● **Directions**: Starting at the top of the entries below, set down every line exactly, please, until you reach the line with "Proof. unfold staged. now intros ->. Qed.", which is included too.
***
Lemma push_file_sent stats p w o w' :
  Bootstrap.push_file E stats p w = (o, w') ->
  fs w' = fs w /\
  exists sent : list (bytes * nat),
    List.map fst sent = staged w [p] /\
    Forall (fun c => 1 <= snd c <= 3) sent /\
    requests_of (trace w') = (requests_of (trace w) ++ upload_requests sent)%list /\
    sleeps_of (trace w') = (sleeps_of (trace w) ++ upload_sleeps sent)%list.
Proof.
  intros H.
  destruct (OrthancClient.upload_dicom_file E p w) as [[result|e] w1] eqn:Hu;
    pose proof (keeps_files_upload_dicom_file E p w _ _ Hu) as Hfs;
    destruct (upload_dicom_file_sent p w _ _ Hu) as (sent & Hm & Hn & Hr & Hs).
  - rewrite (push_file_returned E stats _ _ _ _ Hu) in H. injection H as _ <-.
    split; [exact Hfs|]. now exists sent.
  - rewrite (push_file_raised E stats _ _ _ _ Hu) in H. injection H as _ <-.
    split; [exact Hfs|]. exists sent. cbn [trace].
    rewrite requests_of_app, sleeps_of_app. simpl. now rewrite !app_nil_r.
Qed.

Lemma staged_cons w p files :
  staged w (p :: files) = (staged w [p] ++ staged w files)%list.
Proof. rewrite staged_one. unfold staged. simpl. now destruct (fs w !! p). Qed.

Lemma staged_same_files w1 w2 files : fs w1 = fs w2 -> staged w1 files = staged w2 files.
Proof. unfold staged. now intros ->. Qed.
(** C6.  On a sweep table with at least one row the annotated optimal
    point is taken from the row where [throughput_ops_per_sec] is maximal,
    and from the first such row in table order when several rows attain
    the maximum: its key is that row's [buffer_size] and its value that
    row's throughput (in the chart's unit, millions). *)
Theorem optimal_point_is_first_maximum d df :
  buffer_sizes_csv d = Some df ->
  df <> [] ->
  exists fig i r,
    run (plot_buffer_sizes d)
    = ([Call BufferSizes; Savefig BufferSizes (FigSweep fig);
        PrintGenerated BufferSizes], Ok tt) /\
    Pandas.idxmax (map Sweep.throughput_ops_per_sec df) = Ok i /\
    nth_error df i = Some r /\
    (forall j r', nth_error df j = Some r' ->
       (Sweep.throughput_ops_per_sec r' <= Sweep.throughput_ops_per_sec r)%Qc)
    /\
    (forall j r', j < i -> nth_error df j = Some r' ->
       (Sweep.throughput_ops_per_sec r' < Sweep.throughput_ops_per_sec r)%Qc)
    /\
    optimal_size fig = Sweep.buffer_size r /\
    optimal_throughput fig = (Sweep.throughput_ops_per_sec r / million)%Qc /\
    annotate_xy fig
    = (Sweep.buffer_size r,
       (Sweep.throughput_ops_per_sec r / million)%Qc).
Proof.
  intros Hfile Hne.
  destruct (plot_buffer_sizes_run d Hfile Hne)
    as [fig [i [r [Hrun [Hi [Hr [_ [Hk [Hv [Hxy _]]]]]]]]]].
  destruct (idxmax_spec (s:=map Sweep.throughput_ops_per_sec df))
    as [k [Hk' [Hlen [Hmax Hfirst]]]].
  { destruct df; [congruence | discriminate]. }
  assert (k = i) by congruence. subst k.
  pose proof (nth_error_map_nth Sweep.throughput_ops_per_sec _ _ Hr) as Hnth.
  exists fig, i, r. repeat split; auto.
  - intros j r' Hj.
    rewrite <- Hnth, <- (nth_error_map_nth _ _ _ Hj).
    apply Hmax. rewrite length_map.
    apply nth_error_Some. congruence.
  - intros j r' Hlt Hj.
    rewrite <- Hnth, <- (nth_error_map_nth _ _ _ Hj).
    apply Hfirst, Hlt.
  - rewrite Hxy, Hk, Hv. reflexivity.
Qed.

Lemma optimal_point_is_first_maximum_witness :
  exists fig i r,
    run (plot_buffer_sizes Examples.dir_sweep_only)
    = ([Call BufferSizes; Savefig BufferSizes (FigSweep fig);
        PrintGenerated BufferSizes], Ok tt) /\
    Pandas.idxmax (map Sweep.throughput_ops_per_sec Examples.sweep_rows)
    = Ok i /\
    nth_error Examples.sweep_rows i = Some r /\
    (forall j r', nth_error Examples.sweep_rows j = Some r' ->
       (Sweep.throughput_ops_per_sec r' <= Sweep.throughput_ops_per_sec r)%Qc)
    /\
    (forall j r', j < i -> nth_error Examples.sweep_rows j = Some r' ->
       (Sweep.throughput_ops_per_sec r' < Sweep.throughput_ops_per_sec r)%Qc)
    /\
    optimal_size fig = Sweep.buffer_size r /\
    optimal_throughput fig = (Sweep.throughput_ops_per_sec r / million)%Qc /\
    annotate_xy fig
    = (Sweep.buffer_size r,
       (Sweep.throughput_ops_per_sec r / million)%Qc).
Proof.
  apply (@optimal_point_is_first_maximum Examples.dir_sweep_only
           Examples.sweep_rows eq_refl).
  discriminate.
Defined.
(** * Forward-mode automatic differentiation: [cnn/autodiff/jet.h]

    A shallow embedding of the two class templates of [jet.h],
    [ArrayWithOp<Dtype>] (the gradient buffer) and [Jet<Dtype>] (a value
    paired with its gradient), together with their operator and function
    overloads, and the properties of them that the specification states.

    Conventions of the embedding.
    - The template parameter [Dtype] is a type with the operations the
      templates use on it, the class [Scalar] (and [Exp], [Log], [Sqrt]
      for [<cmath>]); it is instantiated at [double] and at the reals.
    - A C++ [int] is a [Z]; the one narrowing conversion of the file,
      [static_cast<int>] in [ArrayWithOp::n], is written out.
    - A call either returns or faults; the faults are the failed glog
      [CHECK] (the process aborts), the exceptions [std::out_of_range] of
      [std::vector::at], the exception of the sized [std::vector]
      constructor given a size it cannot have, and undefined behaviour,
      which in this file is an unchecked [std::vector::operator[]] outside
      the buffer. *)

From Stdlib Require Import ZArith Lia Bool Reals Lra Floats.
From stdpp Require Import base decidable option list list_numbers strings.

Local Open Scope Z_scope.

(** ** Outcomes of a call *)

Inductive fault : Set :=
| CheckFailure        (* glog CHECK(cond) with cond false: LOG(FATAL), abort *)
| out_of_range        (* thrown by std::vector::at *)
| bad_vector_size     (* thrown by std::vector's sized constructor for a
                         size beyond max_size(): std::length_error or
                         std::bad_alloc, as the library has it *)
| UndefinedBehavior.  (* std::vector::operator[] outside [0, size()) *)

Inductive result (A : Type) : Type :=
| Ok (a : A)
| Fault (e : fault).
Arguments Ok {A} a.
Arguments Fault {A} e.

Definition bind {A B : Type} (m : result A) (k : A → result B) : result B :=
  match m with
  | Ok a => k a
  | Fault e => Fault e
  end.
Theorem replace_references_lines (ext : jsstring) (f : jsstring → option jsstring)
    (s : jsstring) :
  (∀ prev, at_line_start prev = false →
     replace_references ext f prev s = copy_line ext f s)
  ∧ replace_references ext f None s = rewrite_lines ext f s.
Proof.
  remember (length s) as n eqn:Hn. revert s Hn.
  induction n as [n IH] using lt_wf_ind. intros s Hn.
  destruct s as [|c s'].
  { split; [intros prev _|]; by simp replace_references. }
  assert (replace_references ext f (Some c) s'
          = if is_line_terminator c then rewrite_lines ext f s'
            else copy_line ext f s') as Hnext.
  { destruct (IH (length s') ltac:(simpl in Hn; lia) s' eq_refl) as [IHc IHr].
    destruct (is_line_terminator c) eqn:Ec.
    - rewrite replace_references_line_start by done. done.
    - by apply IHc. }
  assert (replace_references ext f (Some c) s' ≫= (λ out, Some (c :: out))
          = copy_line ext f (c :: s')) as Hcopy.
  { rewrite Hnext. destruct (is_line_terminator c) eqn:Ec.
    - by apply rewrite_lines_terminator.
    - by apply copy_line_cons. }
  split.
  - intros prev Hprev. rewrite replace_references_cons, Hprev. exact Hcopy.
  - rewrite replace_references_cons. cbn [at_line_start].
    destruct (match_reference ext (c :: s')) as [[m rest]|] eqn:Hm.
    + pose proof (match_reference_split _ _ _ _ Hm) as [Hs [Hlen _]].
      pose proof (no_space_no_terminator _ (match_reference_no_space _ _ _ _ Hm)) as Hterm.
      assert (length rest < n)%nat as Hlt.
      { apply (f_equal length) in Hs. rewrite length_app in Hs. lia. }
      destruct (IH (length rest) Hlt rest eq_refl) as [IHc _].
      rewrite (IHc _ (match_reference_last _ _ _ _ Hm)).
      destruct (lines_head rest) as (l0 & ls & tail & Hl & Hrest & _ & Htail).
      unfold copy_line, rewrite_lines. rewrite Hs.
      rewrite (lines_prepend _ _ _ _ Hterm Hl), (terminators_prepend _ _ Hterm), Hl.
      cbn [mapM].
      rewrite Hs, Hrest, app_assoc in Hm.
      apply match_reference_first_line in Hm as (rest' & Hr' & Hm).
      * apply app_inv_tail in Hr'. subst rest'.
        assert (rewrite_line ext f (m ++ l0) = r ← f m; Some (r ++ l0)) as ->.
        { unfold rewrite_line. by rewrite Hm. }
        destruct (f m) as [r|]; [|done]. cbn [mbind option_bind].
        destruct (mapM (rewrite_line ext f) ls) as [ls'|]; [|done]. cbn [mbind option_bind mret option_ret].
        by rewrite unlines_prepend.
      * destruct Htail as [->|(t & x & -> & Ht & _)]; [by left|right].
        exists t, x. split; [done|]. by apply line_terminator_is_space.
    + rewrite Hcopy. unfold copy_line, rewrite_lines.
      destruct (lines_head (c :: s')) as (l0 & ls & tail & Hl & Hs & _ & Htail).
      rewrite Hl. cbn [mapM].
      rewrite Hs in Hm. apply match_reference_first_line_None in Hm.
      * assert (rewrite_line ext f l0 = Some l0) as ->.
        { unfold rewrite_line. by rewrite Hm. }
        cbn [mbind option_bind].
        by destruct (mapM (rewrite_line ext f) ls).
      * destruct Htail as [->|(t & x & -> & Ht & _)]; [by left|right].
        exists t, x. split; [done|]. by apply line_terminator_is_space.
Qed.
***
● **Exercise result**:
Lemma push_file_sent stats p w o w' :
  Bootstrap.push_file E stats p w = (o, w') ->
  fs w' = fs w /\
  exists sent : list (bytes * nat),
    List.map fst sent = staged w [p] /\
    Forall (fun c => 1 <= snd c <= 3) sent /\
    requests_of (trace w') = (requests_of (trace w) ++ upload_requests sent)%list /\
    sleeps_of (trace w') = (sleeps_of (trace w) ++ upload_sleeps sent)%list.
Proof.
  intros H.
  destruct (OrthancClient.upload_dicom_file E p w) as [[result|e] w1] eqn:Hu;
    pose proof (keeps_files_upload_dicom_file E p w _ _ Hu) as Hfs;
    destruct (upload_dicom_file_sent p w _ _ Hu) as (sent & Hm & Hn & Hr & Hs).
  - rewrite (push_file_returned E stats _ _ _ _ Hu) in H. injection H as _ <-.
    split; [exact Hfs|]. now exists sent.
  - rewrite (push_file_raised E stats _ _ _ _ Hu) in H. injection H as _ <-.
    split; [exact Hfs|]. exists sent. cbn [trace].
    rewrite requests_of_app, sleeps_of_app. simpl. now rewrite !app_nil_r.
Qed.

Lemma staged_cons w p files :
  staged w (p :: files) = (staged w [p] ++ staged w files)%list.
Proof. rewrite staged_one. unfold staged. simpl. now destruct (fs w !! p). Qed.

Lemma staged_same_files w1 w2 files : fs w1 = fs w2 -> staged w1 files = staged w2 files.
Proof. unfold staged. now intros ->. Qed.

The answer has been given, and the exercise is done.